Expected UK Interest Rate Cut Postponed; GBP/USD Stability Anticipated
In recent days, the first forecasted interest rate cut in the UK has been postponed, with the May 9th meeting now considered the first opportunity for the Bank of England (BoE) to initiate monetary policy easing. Contrary to the initial enthusiasm for five quarter-point reductions at the end of the previous year, financial markets are currently pricing in a total of 116 basis points of cuts in 2024.
However, concerns about the UK economy persist as British retailers reported lackluster Christmas sales. According to the British Retail Consortium (BRC), spending in cash terms in December was 1.7% higher than the previous year, indicating a decline in purchases when adjusted for inflation. High inflation and the BoE's interest rate hike to 5.25% in response to rising prices have posed challenges for British shoppers. Despite a decrease in consumer price inflation from 10.1% in January to 3.9% in November, wages lagged behind prices for most of 2023, leading to a 0.1% contraction in the economy in the third quarter.
Throughout 2023, retail spending rose by 3.6%, primarily driven by an 8.1% increase in spending on food. In contrast, non-food spending experienced a 0.1% decline for the year, with a 1.5% drop in the final three months of 2023. Retailers' Christmas trading reports have been mixed, with robust outcomes reported by some, including clothing chain Next and discount supermarkets Aldi UK and Lidl GB, while sportswear group JD Sports Fashion issued a warning on annual profit.

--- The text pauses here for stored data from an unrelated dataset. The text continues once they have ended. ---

(** ** A turn answered at the first attempt *)

Lemma answered_at_once c m w s n a :
  session_of w c = Some s →
  name_of (get_property (language s)) = Some n →
  chat_create (length (requests w))
    (build_messages n (conversationHistory s ++ [user_turn m (now w)])) = Some a →
  ∃ w', generateResponse chat_create c m 0 w = (Returned a, w')
    ∧ conversationHistory <$> session_of w' c =
        Some (conversationHistory s ++ [user_turn m (now w); assistant_turn a (now w)]).
Proof.
  intros (l & Hc & Hl)%session_of_Some Hn Ha.
  rewrite generateResponse_step, (try_present _ c m w l s Hc Hl), Hn. simpl.
  rewrite Ha. eexists. split; [reflexivity|].
  unfold session_of, after_answer.
  match goal with |- context [logConversation c m a ?w0] =>
    destruct (logConversation_frame c m a w0) as (-> & -> & _)
  end.
  simpl. rewrite Hc. simpl. rewrite !list_lookup_alter_eq, Hl. simpl.
  by rewrite <- app_assoc.
Qed.

(** ** The context window *)


(** With fifteen turns before the call, the ten are the last nine of
    them and the caller's new message. *)
Lemma fifteen_prior_turns c m k w s n :
  session_of w c = Some s →
  name_of (get_property (language s)) = Some n →
  length (conversationHistory s) = 15%nat →
  requests (snd (generateResponse chat_create c m k w)) !! length (requests w)
  = Some ({| msg_role := system; msg_content := system_prompt n |}
          :: map to_message (drop 6 (conversationHistory s) ++ [user_turn m (now w)])).
Proof.
  intros (l & Hc & Hl)%session_of_Some Hn Hlen.
  rewrite (first_request chat_create c m k w l s n Hc Hl Hn).
  unfold build_messages, slice_last. rewrite length_app, Hlen. simpl.
  by rewrite drop_app_le by lia.
Qed.

(** ** Low confidence *)

(** C9: a speech event that names its call and carries no text, an
    empty text, or a confidence below one half is answered with the
    request to repeat, and the world is left exactly as it was: no
    request reaches the provider and no history changes. *)
Theorem low_confidence_rejected body w :
  falsy (CallSid body) = false →
  (SpeechResult body = None ∨ SpeechResult body = Some ""
   ∨ ∃ q, Confidence body = ConfidenceNumber q ∧ (q < 1 # 2)%Q) →
  voice_process chat_create (Some body) w = (PleaseRepeat, w)
  ∧ first_say PleaseRepeat = Some "I didn't quite catch that. Could you please repeat?".
Proof.
  intros Hsid Hlow. split; [|reflexivity].
  unfold voice_process. rewrite Hsid.
  assert (falsy (SpeechResult body) || below_threshold (Confidence body) = true) as ->;
    [|reflexivity].
  destruct Hlow as [-> | [-> | (q & -> & Hq)]]; try reflexivity.
  apply orb_true_iff. right. simpl.
  apply negb_true_iff, not_true_iff_false. intros Hle%Qle_bool_iff.
  by apply Qlt_not_le in Hq.
Qed.

End Claims.

(** ** Termination *)

(** C10: [endCall] on a call id that leads to a session marks that session
    object inactive ([isActive] is [false]), stamps its end time ([endTime]
    is the time of the call to [endCall]), keeps its history, and removes
    the id from the store,
    so that looking the id up finds nothing; a second [endCall] on the same
    id changes nothing, and neither does [endCall] on any id the store does
    not hold.  None of these throws. *)
Theorem endCall_once c w l s :
  activeCalls w !! c = Some l →
  heap w !! l = Some s →
  let w' := snd (endCall c w) in
  fst (endCall c w) = Returned tt
  ∧ heap w' !! l = Some (set_endTime (now w) (set_isActive false s))
  ∧ isActive <$> heap w' !! l = Some false
  ∧ endTime <$> heap w' !! l = Some (Some (now w))
  ∧ conversationHistory <$> heap w' !! l = Some (conversationHistory s)
  ∧ activeCalls w' !! c = None
  ∧ session_of w' c = None
  ∧ endCall c w' = (Returned tt, w')
  ∧ (∀ c0 w0, activeCalls w0 !! c0 = None → endCall c0 w0 = (Returned tt, w0)).
Proof.
  intros Hc Hl.
  assert (∀ c0 w0, activeCalls w0 !! c0 = None → endCall c0 w0 = (Returned tt, w0))
    as Hnoop.
  { intros c0 w0 H0. unfold endCall. run. by rewrite H0. }
  assert (activeCalls (snd (endCall c w)) !! c = None
          ∧ fst (endCall c w) = Returned tt
          ∧ heap (snd (endCall c w)) !! l
            = Some (set_endTime (now w) (set_isActive false s))) as (Hgone & Hret & Hobj).
  { unfold endCall. run. rewrite Hc. simpl.
    rewrite !list_lookup_alter_eq, Hl. simpl.
    rewrite logCallEvent_returns. simpl.
    match goal with |- context [logCallEvent ?a ?b ?d ?w0] =>
      destruct (logCallEvent_frame a b d w0) as (-> & -> & _)
    end.
    simpl. rewrite lookup_delete_eq, !list_lookup_alter_eq, Hl. done. }
  simpl. repeat split; try done.
  - by rewrite Hobj.
  - by rewrite Hobj.
  - by rewrite Hobj.
  - unfold session_of. by rewrite Hgone.
  - by apply Hnoop.
Qed.

(** * The claims on concrete calls *)

(** [exhausted_retries_push_four_user_turns] on a new call whose provider
    always fails. *)
Lemma exhausted_retries_push_four_user_turns_witness :
  session_of one_call "CA1" = Some new_session
  ∧ ∃ w' s' added,
      generateResponse always_fail "CA1" "hello" 0 one_call = (Returned apology, w')
      ∧ session_of w' "CA1" = Some s'
      ∧ conversationHistory s' = conversationHistory new_session ++ added
      ∧ added = [user_turn "hello" (now one_call); user_turn "hello" (now one_call + 1000);
                 user_turn "hello" (now one_call + 3000);
                 user_turn "hello" (now one_call + 7000)]
      ∧ to_message <$> added = replicate 4 {| msg_role := user; msg_content := "hello" |}
      ∧ length (conversationHistory s')
        = (length (conversationHistory new_session) + 4)%nat.
Proof.
  split; [vm_compute; reflexivity|].
  apply (exhausted_retries_push_four_user_turns always_fail "CA1" "hello" one_call new_session).
  - vm_compute. reflexivity.
  - reflexivity.
Defined.

(** [exhausted_retries_apology_not_recorded] on the same call. *)
Lemma exhausted_retries_apology_not_recorded_witness :
  session_of one_call "CA1" = Some new_session
  ∧ ∃ w' s' added,
      generateResponse always_fail "CA1" "hello" 0 one_call = (Returned apology, w')
      ∧ session_of w' "CA1" = Some s'
      ∧ conversationHistory s' = conversationHistory new_session ++ added
      ∧ Forall (λ t, role t ≠ assistant) added.
Proof.
  split; [vm_compute; reflexivity|].
  apply (exhausted_retries_apology_not_recorded always_fail "CA1" "hello" one_call new_session).
  - vm_compute. reflexivity.
  - reflexivity.
Defined.

(** C2 fails as stated: after four failed attempts the apology is returned,
    yet the history holds four user turns and ends with one of them. *)
Lemma apology_missing_from_history :
  fst (generateResponse always_fail "CA1" "hello" 0 one_call) = Returned apology
  ∧ conversationHistory <$>
      session_of (snd (generateResponse always_fail "CA1" "hello" 0 one_call)) "CA1"
    = Some [user_turn "hello" 0; user_turn "hello" 1000;
            user_turn "hello" 3000; user_turn "hello" 7000]
  ∧ role <$> (session_of (snd (generateResponse always_fail "CA1" "hello" 0 one_call)) "CA1"
              ≫= last ∘ conversationHistory)
    = Some user.
Proof. vm_compute. repeat split; reflexivity. Qed.

(** C3 on a concrete call: with no session for the call id, and a provider
    that would answer, [generateResponse] does not hand the error it throws
    to its caller; it returns the apology as its value, and the speech
    webhook says it to the caller as any other reply. *)
Lemma unknown_call_id_gets_an_utterance :
  generateResponse (fail_then 0 "Sunny.") "CA404" "hello" 0 empty_world
  ≠ (Thrown SessionNotFound, empty_world)
  ∧ fst (generateResponse (fail_then 0 "Sunny.") "CA404" "hello" 0 empty_world)
    = Returned apology
  ∧ fst (voice_process (fail_then 0 "Sunny.")
           (Some (speech "CA404" "hello" (ConfidenceNumber (9 # 10)))) empty_world)
    = Reply apology.
Proof. vm_compute. repeat split; try reflexivity. discriminate. Qed.


(** [retry_policy] on a new call whose provider fails three times. *)
Lemma retry_policy_witness :
  session_of one_call "CA1" = Some new_session
  ∧ is_Some (name_of (get_property (language new_session)))
  ∧ ∃ r w' new,
      generateResponse (fail_then 3 "Sunny.") "CA1" "hello" 0 one_call = (Returned r, w')
      ∧ requests w' = requests one_call ++ new
      ∧ (1 ≤ length new ≤ 4)%nat
      ∧ sleeps w' = sleeps one_call ++ take (length new - 1) [1000; 2000; 4000]
      ∧ (∀ i msgs, (i < length new - 1)%nat → new !! i = Some msgs →
           fail_then 3 "Sunny." (length (requests one_call) + i) msgs = None)
      ∧ match last new
              ≫= fail_then 3 "Sunny." (length (requests one_call) + (length new - 1)) with
        | Some text => r = text
        | None => r = apology ∧ length new = 4%nat
        end.
Proof.
  split; [vm_compute; reflexivity|].
  split; [vm_compute; eauto|].
  apply (retry_policy (fail_then 3 "Sunny.") "CA1" "hello" one_call new_session).
  - vm_compute. reflexivity.
  - vm_compute. eauto.
Defined.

Official retail sales data, covering more stores than the BRC, indicated a 5.7% annual rise in non-fuel spending for November. Separate figures from Barclays revealed weaker spending growth in December, attributed in part to lower inflation. Spending at petrol stations and supermarkets declined or slowed in December, reflecting lower fuel prices and promotional activities in November. However, spending in pubs, bars, and clubs showed a notable increase.
In the labor market, British employers increased pay and exhibited a renewed interest in hiring in December, as revealed by the Recruitment and Employment Confederation (REC) survey. Permanent worker hiring continued to contract, though less severely than in November, while temporary hiring also decreased at a reduced rate. Pay for new hires in both permanent and temporary roles grew more quickly in December compared to November, although the increase for permanent staff was the second weakest since March 2021.
The Bank of England, having raised its benchmark interest rate to 5.25% in August, is closely monitoring inflation pressure in the labor market. Official data indicates an annual growth rate of just over 7% in pay for the three months ending in October. While the BoE is expected to maintain interest rates on February 1, investors anticipate five rate cuts throughout 2024.
On the global stage, the dollar strengthened on Tuesday as traders awaited Thursday's inflation data, seeking clues on the Federal Reserve's potential rate cuts. The dollar index, which hit a five-month low in December, has rebounded this year. The consumer price inflation report for December, expected to show a 0.2% monthly rise and a 3.2% annual increase, will be a crucial factor influencing Fed expectations. Fed funds futures suggest a 64% probability of a March rate cut, down from 70% a week ago. Tuesday's data revealing a narrowing US trade deficit in November hinted at slowing domestic demand, potentially impacting economic growth in the fourth quarter. Hence, there is an anticipation that the GBP/USD currency pair will likely maintain a relatively tight range before the inflation data is unveiled. The projection is for a dollar strengthening trend due to a more noticeable economic deceleration in England compared to the United States.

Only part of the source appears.